● Task directions
Go through the entries below and return every line that contains "time".

*** Information ***

(** X11.  The string that [Encode] makes of a whole number of 5-byte blocks is
    a secret on which [Generate] is defined with every sized provider: the
    key of the HMAC is the original byte sequence and the result is the
    6-digit code of the digest. *)
Theorem Generate_with_encoded_secret
  (hp : TOTP.HashProvider) (w : Z) (bytes : list ascii) (time : Z) :
  digest_sized hp -> (length bytes mod 5 = 0)%nat ->
  TOTP.Generate (TOTP.mkTOTP (Some hp) w) (Base32.Encode bytes 0) time =
    Ok (six_digits (dynamic_truncation
          (map uchar (TOTP.hmac hp bytes (map to_char (be8 (u64 time))))))).
Proof.
  intros [Hsize Hlen] Hmod. unfold TOTP.Generate. cbn [TOTP.Hash].
  rewrite Decode_Encode_whole by exact Hmod. cbn [bind].
  rewrite make_challenge_be8.
  apply (Generate_code_truncation hp _ Hsize (Hlen _ _)).
Qed.

Lemma Generate_with_encoded_secret_witness :
  digest_sized toy_provider /\ (length (lit "Hello") mod 5 = 0)%nat /\
  TOTP.Generate (toy 1) (Base32.Encode (lit "Hello") 0) 5 = Ok (lit "886080").
Proof.
  split; [exact toy_digest_sized |]. split; [reflexivity |].
  exact (Generate_with_encoded_secret toy_provider 1 (lit "Hello") 5 toy_digest_sized eq_refl).
Defined.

*** End of Information ***

● Response
  (hp : TOTP.HashProvider) (w : Z) (bytes : list ascii) (time : Z) :
  TOTP.Generate (TOTP.mkTOTP (Some hp) w) (Base32.Encode bytes 0) time =
          (map uchar (TOTP.hmac hp bytes (map to_char (be8 (u64 time))))))).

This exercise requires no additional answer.